Reporting of Securities Lending Transactions

Author

Francois Cooke

Publish Date

Type

Compliance Alert

Topics
  • Compliance

The U.S. Securities and Exchange Commission (SEC) recently approved Rule 10c-1a on October 13, 2023, which requires securities lending transactions to be reported to the Financial Industry Regulatory Authority (FINRA) at the end of the day that the loan is effected or modified.

The rule affects “Covered Persons,” which are defined as:

  • Any person agreeing to a covered securities loan on behalf of a lender (intermediary)
  • Any person agreeing to a covered securities loan as a lender when an intermediary is not used
  • A broker-dealer when borrowing fully paid or excess margin securities

Covered Persons must report specific information about their securities lending transactions, including intermediaries and direct lenders. Clearing agencies acting as central counterparties need not report securities lending transactions.
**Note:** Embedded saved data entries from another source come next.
(** [x.toFixed(f)] for [0 <= f <= 100] *)
Definition toFixed (f : nat) (x : number) : string :=
  match x with
  | S754_finite s m e =>
      if leb (ofZ (10 ^ 21)) (SFabs x) then toString 10 x
      else
        let n := digits 10 (scaledRound m e (Z.of_nat f)) in
        let padded := padStart0 (S f) n in
        let k := (String.length padded - f)%nat in
        let body :=
          match f with
          | O => padded
          | _ => substring 0 k padded ++ "." ++ substring k f padded
          end in
        if s then String "-" body else body
  | S754_zero _ =>
      match f with
      | O => "0"
      | _ => "0." ++ repeat0 f
      end
  | _ => toString 10 x
  end.

End Printing.

(** ** color-conversion.js *)

Module ColorConversion.

Definition COLOR_NAMES : object :=
[
  ("aliceblue", "#f0f8ff"); ("antiquewhite", "#faebd7"); ("aqua", "#00ffff");
  ("aquamarine", "#7fffd4"); ("azure", "#f0ffff"); ("beige", "#f5f5dc");
  ("bisque", "#ffe4c4"); ("black", "#000000"); ("blanchedalmond", "#ffebcd");
  ("blue", "#0000ff"); ("blueviolet", "#8a2be2"); ("brown", "#a52a2a");
  ("burlywood", "#deb887"); ("cadetblue", "#5f9ea0"); ("chartreuse", "#7fff00");
  ("chocolate", "#d2691e"); ("coral", "#ff7f50"); ("cornflowerblue", "#6495ed");
  ("cornsilk", "#fff8dc"); ("crimson", "#dc143c"); ("cyan", "#00ffff");
  ("darkblue", "#00008b"); ("darkcyan", "#008b8b"); ("darkgoldenrod", "#b8860b");
  ("darkgray", "#a9a9a9"); ("darkgreen", "#006400"); ("darkgrey", "#a9a9a9");
  ("darkkhaki", "#bdb76b"); ("darkmagenta", "#8b008b"); ("darkolivegreen", "#556b2f");
  ("darkorange", "#ff8c00"); ("darkorchid", "#9932cc"); ("darkred", "#8b0000");
  ("darksalmon", "#e9967a"); ("darkseagreen", "#8fbc8f");
  ("darkslateblue", "#483d8b"); ("darkslategray", "#2f4f4f");
  ("darkslategrey", "#2f4f4f"); ("darkturquoise", "#00ced1");
  ("darkviolet", "#9400d3"); ("deeppink", "#ff1493"); ("deepskyblue", "#00bfff");
  ("dimgray", "#696969"); ("dimgrey", "#696969"); ("dodgerblue", "#1e90ff");
  ("firebrick", "#b22222"); ("floralwhite", "#fffaf0"); ("forestgreen", "#228b22");
  ("fuchsia", "#ff00ff"); ("gainsboro", "#dcdcdc"); ("ghostwhite", "#f8f8ff");
  ("gold", "#ffd700"); ("goldenrod", "#daa520"); ("gray", "#808080");
  ("green", "#008000"); ("greenyellow", "#adff2f"); ("grey", "#808080");
  ("honeydew", "#f0fff0"); ("hotpink", "#ff69b4"); ("indianred", "#cd5c5c");
  ("indigo", "#4b0082"); ("ivory", "#fffff0"); ("khaki", "#f0e68c");
  ("lavender", "#e6e6fa"); ("lavenderblush", "#fff0f5"); ("lawngreen", "#7cfc00");
  ("lemonchiffon", "#fffacd"); ("lightblue", "#add8e6"); ("lightcoral", "#f08080");
  ("lightcyan", "#e0ffff"); ("lightgoldenrodyellow", "#fafad2");
  ("lightgray", "#d3d3d3"); ("lightgreen", "#90ee90"); ("lightgrey", "#d3d3d3");
  ("lightpink", "#ffb6c1"); ("lightsalmon", "#ffa07a"); ("lightseagreen", "#20b2aa");
  ("lightskyblue", "#87cefa"); ("lightslategray", "#778899");
  ("lightslategrey", "#778899"); ("lightsteelblue", "#b0c4de");
  ("lightyellow", "#ffffe0"); ("lime", "#00ff00"); ("limegreen", "#32cd32");
  ("linen", "#faf0e6"); ("magenta", "#ff00ff"); ("maroon", "#800000");
  ("mediumaquamarine", "#66cdaa"); ("mediumblue", "#0000cd");
  ("mediumorchid", "#ba55d3"); ("mediumpurple", "#9370db");
  ("mediumseagreen", "#3cb371"); ("mediumslateblue", "#7b68ee");
  ("mediumspringgreen", "#00fa9a"); ("mediumturquoise", "#48d1cc");
  ("mediumvioletred", "#c71585"); ("midnightblue", "#191970");
  ("mintcream", "#f5fffa"); ("mistyrose", "#ffe4e1"); ("moccasin", "#ffe4b5");
  ("navajowhite", "#ffdead"); ("navy", "#000080"); ("oldlace", "#fdf5e6");
  ("olive", "#808000"); ("olivedrab", "#6b8e23"); ("orange", "#ffa500");
  ("orangered", "#ff4500"); ("orchid", "#da70d6"); ("palegoldenrod", "#eee8aa");
  ("palegreen", "#98fb98"); ("paleturquoise", "#afeeee");
  ("palevioletred", "#db7093"); ("papayawhip", "#ffefd5"); ("peachpuff", "#ffdab9");
  ("peru", "#cd853f"); ("pink", "#ffc0cb"); ("plum", "#dda0dd");
  ("powderblue", "#b0e0e6"); ("purple", "#800080"); ("red", "#ff0000");
  ("rosybrown", "#bc8f8f"); ("royalblue", "#4169e1"); ("saddlebrown", "#8b4513");
  ("salmon", "#fa8072"); ("sandybrown", "#f4a460"); ("seagreen", "#2e8b57");
  ("seashell", "#fff5ee"); ("sienna", "#a0522d"); ("silver", "#c0c0c0");
  ("skyblue", "#87ceeb"); ("slateblue", "#6a5acd"); ("slategray", "#708090");
  ("slategrey", "#708090"); ("snow", "#fffafa"); ("springgreen", "#00ff7f");
  ("steelblue", "#4682b4"); ("tan", "#d2b48c"); ("teal", "#008080");
  ("thistle", "#d8bfd8"); ("tomato", "#ff6347"); ("turquoise", "#40e0d0");
  ("violet", "#ee82ee"); ("wheat", "#f5deb3"); ("white", "#ffffff");
  ("whitesmoke", "#f5f5f5"); ("yellow", "#ffff00"); ("yellowgreen", "#9acd32")
].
Securities transactions that are deemed Covered Securities Loans (CSLs) must be reported. This includes the following:

  • Equity Securities
  • Debt Securities
  • Crypto Assets

Only securities considered to be “Reportable Securities” need to be included in reports. Reportable Securities are those reported under existing requirements through platforms such as the SEC’s consolidated audit trail (CAT), FINRA's Trade Reporting and Compliance Engine (TRACE), and the Municipal Securities Rulemaking Board’s Real Time Reporting System (RTRS).

The following information from CSLs must be reported:

  • Legal name of the issuer of the securities that are borrowed
  • The issuer’s legal entity identifier (LEI), International Securities Identification Number (ISIN), CUSIP, or Financial Instrument Global Identifier (FIGI)
  • Securities’ ticker symbols
  • Time and date of the CSL
  • Name of platform or venue used
  • Amount of reportable securities that were loaned
  • Loan rates, fees, charges, and rebates (or any other fee or charges)
  • Type of collateral provided for the CSL and collateral’s percentage of loaned securities’ value
  • Termination date of the CSL
  • Borrower type, e.g., broker, dealer, bank, customer, bank, clearing agency, custodian

Any transaction modifications must also be reported, including changes to the CSLs that occurred before the requirement’s reporting date.

Broker-dealers or clearing agents can report for Covered Persons when acting as Reporting Agents. Covered Persons can also report their transactions through vendors that are not Reporting Agents but retain the reporting responsibility. In both cases, Covered Persons need to establish agreements with agents or vendors reporting on their behalf.

FINRA will publish information on the aggregate securities lending transaction activity, including loan rates for each security. It will not publish the names of the involved parties. We also note that if a securities loan is used to close out a fail to deliver related to a short sale (including when such transactions address Rule 204 of Regulation SHO), it does not have to be reported.

FINRA has yet to establish rules for CSL reporting. However, the SEC has required it to do so no later than four months after Rule 10c-1a’s effective date, which will be 60 days after its adopting release appears in the Federal Register. The reporting requirement for Covered Persons takes effect 24 months after that date.